The combined use of the oncolytic medicine and the glucocorticoid anti-inflammatory medicine can improve tumor inflammation and immune microenvironment, and effectively kill tumor cells, thereby inhibiting the progress of tumors.
The combined administration of the oncolytic medicine and the glucocorticoid anti-inflammatory medicine can obviously cause infiltration of CD8 positive T cells at tumor parts, reduce adverse reactions while improving inflammation and immunosuppression microenvironment, improve anti-tumor effect and realize combination of oncolytic and anti-inflammatory treatment.

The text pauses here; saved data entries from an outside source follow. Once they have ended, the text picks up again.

(** X10: [normalize_kline_data] always gives [trade_date] and [date] the
    same value, [vol] and [volume] the same value and the given source tag;
    when the dates of the raw dictionary are made of digits and hyphens (a
    day written 2024-01-02 or 20240102), the date of the bar has digits
    only. *)
Theorem X10_normalize_daily_dates :
  forall kline src,
    dated (raw_trade_date kline) = true ->
    dated (raw_date kline) = true ->
    PyStr.only_digits (date (normalize_kline_data kline src)) = true
    /\ trade_date (normalize_kline_data kline src)
       = date (normalize_kline_data kline src)
    /\ vol (normalize_kline_data kline src)
       = volume (normalize_kline_data kline src)
    /\ source (normalize_kline_data kline src) = src.
Proof.
  intros kline src Ht Hd. split; [|repeat split].
  unfold normalize_kline_data. cbn [date].
  set (d := str_or (raw_trade_date kline) (str_or (raw_date kline) "")).
  assert (Hdd : digits_and_hyphens d = true).
  { unfold d. apply str_or_dated; [assumption|].
    now apply str_or_dated. }
  destruct (PyStr.contains_char "-" d) eqn:E.
  - now apply remove_hyphens_digits.
  - now apply no_hyphen_digits.
Qed.

Definition hyphen_day : RawKline :=
  {| raw_trade_date := None; raw_date := Some "2024-01-02";
     raw_open := Some 10%R; raw_high := None; raw_low := None;
     raw_close := Some 11%R; raw_vol := None; raw_volume := Some 5%R;
     raw_amount := None; raw_pct_chg := None |}.

Lemma X10_witness :
  dated (raw_trade_date hyphen_day) = true
  /\ dated (raw_date hyphen_day) = true
  /\ PyStr.only_digits (date (normalize_kline_data hyphen_day "sina")) = true
  /\ trade_date (normalize_kline_data hyphen_day "sina")
     = date (normalize_kline_data hyphen_day "sina")
  /\ vol (normalize_kline_data hyphen_day "sina")
     = volume (normalize_kline_data hyphen_day "sina")
  /\ source (normalize_kline_data hyphen_day "sina") = "sina".
Proof.
  split; [reflexivity|]. split; [reflexivity|].
  exact (@X10_normalize_daily_dates hyphen_day "sina" eq_refl eq_refl).
Defined.

(** X11: every bar [get_kline_eastmoney] builds from an upstream response
    is tagged "eastmoney" and has a date that is neither before the requested
    start nor after the requested end (as strings); there are at most as many
    bars as lines; and the date filter that the AKShare kline route applies
    afterwards with the same bounds removes none of them. *)
Theorem X11_eastmoney_bars_in_range :
  forall py_float lines start_date end_date,
    let bars := eastmoney_bars py_float lines start_date end_date in
    Forall (fun k => source k = "eastmoney"
                     /\ before_start start_date (date k) = false
                     /\ after_end end_date (date k) = false) bars
    /\ (List.length bars <= List.length lines)%nat
    /\ route_date_filter start_date end_date bars = bars.
Proof.
  intros py_float lines start_date end_date bars.
  assert (H : Forall (fun k => source k = "eastmoney"
                               /\ in_range start_date end_date k = true) bars
              /\ (List.length bars <= List.length lines)%nat).
  { unfold bars, eastmoney_bars. destruct lines as [|l0 rest]; [split; auto|].
    destruct (collect_klines py_float (l0 :: rest) start_date end_date [])
      as [out|e] eqn:E; [|split; [constructor | simpl; lia]].
    apply (@collect_klines_keeps py_float
             (fun k => source k = "eastmoney"
                       /\ in_range start_date end_date k = true)
             (l0 :: rest) start_date end_date [] out); [|constructor|exact E].
    intros line raw Hraw Hb Ha. split; [reflexivity|].
    unfold in_range. rewrite (normalize_parsed_date _ _ Hraw).
    now rewrite Hb, Ha. }
  destruct H as [Hf Hl]. split; [|split; [exact Hl|]].
  - eapply Forall_impl; [|exact Hf]. intros k [Hs Hr]. split; [exact Hs|].
    unfold in_range in Hr. apply andb_true_iff in Hr. destruct Hr as [H1 H2].
    now rewrite negb_true_iff in H1, H2.
  - apply in_range_passes_route.
    eapply Forall_impl; [|exact Hf]. now intros k [_ Hr].
Qed.

(** X12: the loop of [get_kline_eastmoney] has one [try] around all lines:
    when a single line with at least seven fields has a price, volume or
    amount field that [float] rejects, the adapter returns no bar at all,
    whatever the other lines hold. *)
Theorem X12_one_bad_line_empties_result :
  forall py_float lines start_date end_date line i,
    In line lines ->
    (7 <= List.length (PyStr.split "," line))%nat ->
    (1 <= i <= 6)%nat ->
    py_float (nth i (PyStr.split "," line) "") = None ->
    eastmoney_bars py_float lines start_date end_date = [].
Proof.
  intros py_float lines start_date end_date line i Hin H7 Hi Hbad.
  assert (Hr : exists e, raw_of_line py_float line = Raise e).
  { unfold raw_of_line. apply Nat.leb_le in H7. rewrite H7.
    unfold float_of.
    destruct i as [|[|[|[|[|[|[|i]]]]]]]; try lia;
      repeat match goal with
             | |- context [py_float ?x] =>
                 destruct (py_float x) eqn:?; simpl
             end; eauto; congruence. }
  destruct Hr as [e Hr].
  destruct (@collect_klines_raises py_float lines start_date end_date [] line e
              Hin Hr) as [e' He'].
  unfold eastmoney_bars. rewrite He'. now destruct lines.
Qed.
Lemma find_str_in_array_from_spec str array :
  ∀ i, 0 ≤ i →
    (find_str_in_array_from str array i = -1 ∧ str ∉ array)
    ∨ (i ≤ find_str_in_array_from str array i
       ∧ array !! Z.to_nat (find_str_in_array_from str array i - i) = Some str
       ∧ ∀ j, (j < Z.to_nat (find_str_in_array_from str array i - i))%nat →
              array !! j ≠ Some str).
Proof.
  induction array as [|a array IH]; intros i Hi; simpl.
  - left. split; [done|]. by intros ?%elem_of_nil.
  - destruct (C.streq str a) eqn:Heq.
    + apply String.eqb_eq in Heq as ->. right. rewrite Z.sub_diag. simpl.
      split; [lia|]. split; [done|]. intros j Hj. lia.
    + apply String.eqb_neq in Heq.
      destruct (IH (i + 1)) as [[Hr Hnot]|(Hle & Hat & Hfirst)]; [lia|..].
      * left. split; [done|]. intros [?|?]%elem_of_cons; done.
      * right. split; [lia|].
        set (r := find_str_in_array_from str array (i + 1)) in *.
        replace (Z.to_nat (r - i)) with (Datatypes.S (Z.to_nat (r - (i + 1)))) by lia.
        split; [done|]. intros [|j] Hj; simpl; [congruence|].
        apply Hfirst. lia.
Qed.

(** X3: without hash parameters the lookup is [find_str_in_array]: it
    answers the first index at which [names] holds the key, and -1, not the
    [default] of the macro, when the key is not among the names. *)
Theorem linear_lookup_first_or_minus_one
    (cs : bool) (names : list string) (default : Z) (key : string) :
  ∃ r, hash_lookup cs None names default key = Some r
       ∧ ((r = -1 ∧ key ∉ names)
          ∨ (0 ≤ r
             ∧ names !! Z.to_nat r = Some key
             ∧ ∀ j, (j < Z.to_nat r)%nat → names !! j ≠ Some key)).
Proof.
  exists (find_str_in_array key names). split; [done|].
  unfold find_str_in_array.
  destruct (find_str_in_array_from_spec key names 0) as [?|(H1 & H2 & H3)]; [lia|by left|].
  right. rewrite Z.sub_0_r in *. done.
Qed.

End LookupProofs.

(** ** Integers in attributes *)

Module IntegerProofs.

Import Py Schema Parser Driver Spec Run.

Lemma digit_value_is_digit c :
  is_digit c = true → digit_value c = Some (Z.of_nat (nat_of_ascii c) - 48).
Proof. unfold is_digit, digit_value. by intros ->. Qed.

Lemma read_digits_app ds rest :
  all_digits ds = true → starts_with_digit rest = false →
  ∀ acc,
    read_digits (ds ++ rest) acc
    = (foldl (λ acc c, acc * 10 + (Z.of_nat (nat_of_ascii c) - 48)) acc
         (list_ascii_of_string ds),
       rest).
Proof.
  intros Hds Hrest. induction ds as [|ch ds IH]; intros acc; simpl.
  - destruct rest as [|ch rest]; [done|]. simpl in *.
    destruct (digit_value ch); [|done].
    by rewrite bool_decide_true in Hrest.
  - simpl in Hds. apply andb_true_iff in Hds as [Hch Hds].
    rewrite (digit_value_is_digit _ Hch). by apply IH.
Qed.

Lemma number_not_negative l :
  forallb is_digit l = true →
  ∀ acc, 0 ≤ acc →
    0 ≤ foldl (λ acc c, acc * 10 + (Z.of_nat (nat_of_ascii c) - 48)) acc l.
Proof.
  induction l as [|x l IH]; intros Hl acc Hacc; [done|].
  simpl in *. apply andb_true_iff in Hl as [Hx Hl]. apply IH; [done|].
  unfold is_digit in Hx. apply andb_true_iff in Hx as [H1%Nat.leb_le H2%Nat.leb_le].
  lia.
Qed.

Lemma digit_not_space ch : is_digit ch = true → isspace ch = false.
Proof.
  unfold is_digit, isspace. intros [H1%Nat.leb_le H2%Nat.leb_le]%andb_true_iff.
  apply orb_false_iff. split; [apply Nat.eqb_neq; lia|].
  apply andb_false_iff. right. apply Nat.leb_gt. lia.
Qed.

Lemma digit_not_sign {A} ch (s : string) (minus plus other : A) :
  is_digit ch = true →
  match String ch s with
  | String "-" _ => minus
  | String "+" _ => plus
  | _ => other
  end = other.
Proof. by destruct ch as [[] [] [] [] [] [] [] []]. Qed.

(** What [strtol] makes of digits followed by something else. *)
Lemma strtol_digits ds rest :
  ds ≠ "" → all_digits ds = true → starts_with_digit rest = false →
  strtol (ds ++ rest)
  = if C.LONG_MAX <? number ds then (C.LONG_MAX, rest, true) else (number ds, rest, false).
Proof.
  intros Hne Hds Hrest. destruct ds as [|ch ds]; [done|].
  pose proof (read_digits_app (String ch ds) rest Hds Hrest 0) as Hread.
  pose proof (number_not_negative _ Hds 0 ltac:(lia)) as Hpos.
  fold (number (String ch ds)) in Hread, Hpos.
  assert (is_digit ch = true) as Hch
    by (simpl in Hds; by apply andb_true_iff in Hds as [? _]).
  unfold strtol. change (String ch ds ++ rest) with (String ch (ds ++ rest)) in *.
  cbn [skip_space]. rewrite (digit_not_space _ Hch).
  rewrite (digit_not_sign ch (ds ++ rest) (true, _) (false, _) (false, _) Hch)
    by done.
  cbn [starts_with_digit]. rewrite (digit_value_is_digit _ Hch).
  rewrite bool_decide_true by done. rewrite Hread.
  replace (number (String ch ds) <? C.LONG_MIN) with false
    by (symmetry; apply Z.ltb_ge; unfold C.LONG_MIN; lia).
  by destruct (C.LONG_MAX <? number (String ch ds)).
Qed.

(** X4: an integer attribute takes the digits its value starts with and
    ignores whatever follows them: the test of the rest of the value is made
    with length -1 and finds nothing. *)
Theorem integer_attribute_ignores_what_follows
    (field : slot) (name ds rest : string) (c : context) (s s' : parse_state) :
  ds ≠ "" → all_digits ds = true → starts_with_digit rest = false →
  number ds ≤ C.LONG_MAX →
  load (heap s) (r_obj s) field = Some None →
  store_slot s field (Some (VLong (number ds))) = Some s' →
  set_integer_attribute field (name, ds ++ rest) c s = Some (0, s', []).
Proof.
  intros Hne Hds Hrest Hmax Hload Hstore. unfold set_integer_attribute.
  rewrite (bind_quiet _ _ _ _ _ _ (read_run _ _ _ _ Hload)).
  rewrite bool_decide_false by (by intros []).
  cbn [snd]. unfold parse_integer. rewrite (strtol_digits _ _ Hne Hds Hrest).
  replace (C.LONG_MAX <? number ds) with false by (symmetry; apply Z.ltb_ge; lia).
  cbn [orb negb]. change (non_whitespace rest (-1) =? 0) with true. cbn [negb].
  rewrite (bind_quiet _ _ _ _ _ _ (ret_run _ _ _)).
  change (negb (0 =? 0)) with false. cbv iota.
  by rewrite (bind_quiet _ _ _ _ _ _ (write_run _ _ _ _ _ Hstore)).
Qed.

Lemma integer_attribute_ignores_what_follows_witness :
  set_integer_attribute (SlotField 0 0) ("x", "12" ++ "px") (handler_context false 7)
    (Samples.point_node [None; None; None])
  = Some (0, Samples.point_node [Some (VLong 12); None; None], []).
Proof.
  apply (integer_attribute_ignores_what_follows (SlotField 0 0) "x" "12" "px");
    (reflexivity || discriminate || (vm_compute; discriminate)).
Defined.

(** X5: an integer attribute whose digits exceed the range of [long] is
    refused, and the error raised does not say "cannot parse integer": its
    message is the text of the parser's error code, which is none while a
    handler runs ([tokenizer_error]: the ParseError with that message and
    the line, [SystemError] if an exception was pending). *)
Theorem integer_attribute_out_of_range
    (field : slot) (name ds rest : string) (wr : bool) (ln : Z) (s : parse_state) :
  ds ≠ "" → all_digits ds = true → starts_with_digit rest = false →
  C.LONG_MAX < number ds →
  load (heap s) (r_obj s) field = Some None →
  set_integer_attribute field (name, ds ++ rest) (handler_context wr ln) s
  = Some (-1, tokenizer_error (handler_context wr ln) s, []).
Proof.
  intros Hne Hds Hrest Hmax Hload. unfold set_integer_attribute.
  rewrite (bind_quiet _ _ _ _ _ _ (read_run _ _ _ _ Hload)).
  rewrite bool_decide_false by (by intros []).
  cbn [snd]. unfold parse_integer. rewrite (strtol_digits _ _ Hne Hds Hrest).
  replace (C.LONG_MAX <? number ds) with true by (symmetry; apply Z.ltb_lt; lia).
  cbn [orb]. rewrite bind_run.
  by rewrite (bind_quiet _ _ _ _ _ _ (set_parse_error_run _ _ s)).
Qed.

Compared with the prior art, the invention has the following advantages and effects:
(1) The invention provides a combined medicament capable of killing tumor cells and improving immunosuppressive microenvironment to enhance anti-tumor effect, on one hand, the oncolytic medicament can directly and effectively kill the tumor cells in vivo, and on the other hand, the combined glucocorticoid anti-inflammatory medicament can inhibit the release of inflammatory factors and improve tumor microenvironment. Starting from the two aspects, the anti-tumor drug has good tumor inhibition effect, and compared with the single use of the anti-tumor drug, the anti-tumor drug has better anti-tumor effect;
(2) Compared with the oncolytic therapy currently in clinical trials, the combined treatment scheme of the invention can effectively reduce adverse reactions and reduce treatment risks;
the combined medicament capable of killing tumor cells and improving immunosuppressive microenvironment to enhance anti-tumor effect simultaneously has good inhibition effect on common tumors, and can play a good inhibition effect on failed and/or recurrent tumors treated by chemotherapy medicaments, failed and/or recurrent tumors treated by radiotherapy and/or recurrent tumors treated by targeted medicaments after tumor surgical excision.
Drawings
FIG. 1 shows a ratio diagram of the case where flow cytometry detects that the oncolytic peptide LTX-315 peptide causes the expression of calreticulin by 4T1 cells;
FIG. 2 shows a ratio map of flow cytometry detection of oncolytic peptide LTX-315 peptides to induce apoptosis of 4T1 cells;
FIG. 3 shows a ratio graph of flow cytometry detection of relapsed intratumoral T lymphocytes following surgery in mice;
FIG. 4 shows a graph of the ratio of bone marrow-derived suppressor cells in a flow cytometry detection post-operative recurrence in mice;
FIG. 5 shows a graph of the ratio of the intracellular cyclooxygenase 2 content of recurrent tumor cells after flow cytometry detection in mice;
FIG. 6 shows a graph of prostaglandin E2 content ratio in a recurrent tumor after flow cytometry detection in mice;
FIG. 7 shows a graph of the ratio of tumor-associated macrophages in tumor cells of a flow cytometric test mouse post-operatively recurrent tumor;
figure 8 shows a graph of the volume increase of recurrent tumors after tumor resection in mice of different treatment groups.
Detailed Description
The present invention will be described in further detail with reference to examples, but embodiments of the present invention are not limited thereto. The present invention is further illustrated in detail below with reference to examples, which are provided only to illustrate the present invention and are not intended to limit the scope of the present invention. Moreover, it will be understood by those skilled in the art that various changes and modifications in detail and form of the present invention may be made without departing from the spirit and scope of the invention, but such changes and modifications are to be included within the scope of the invention.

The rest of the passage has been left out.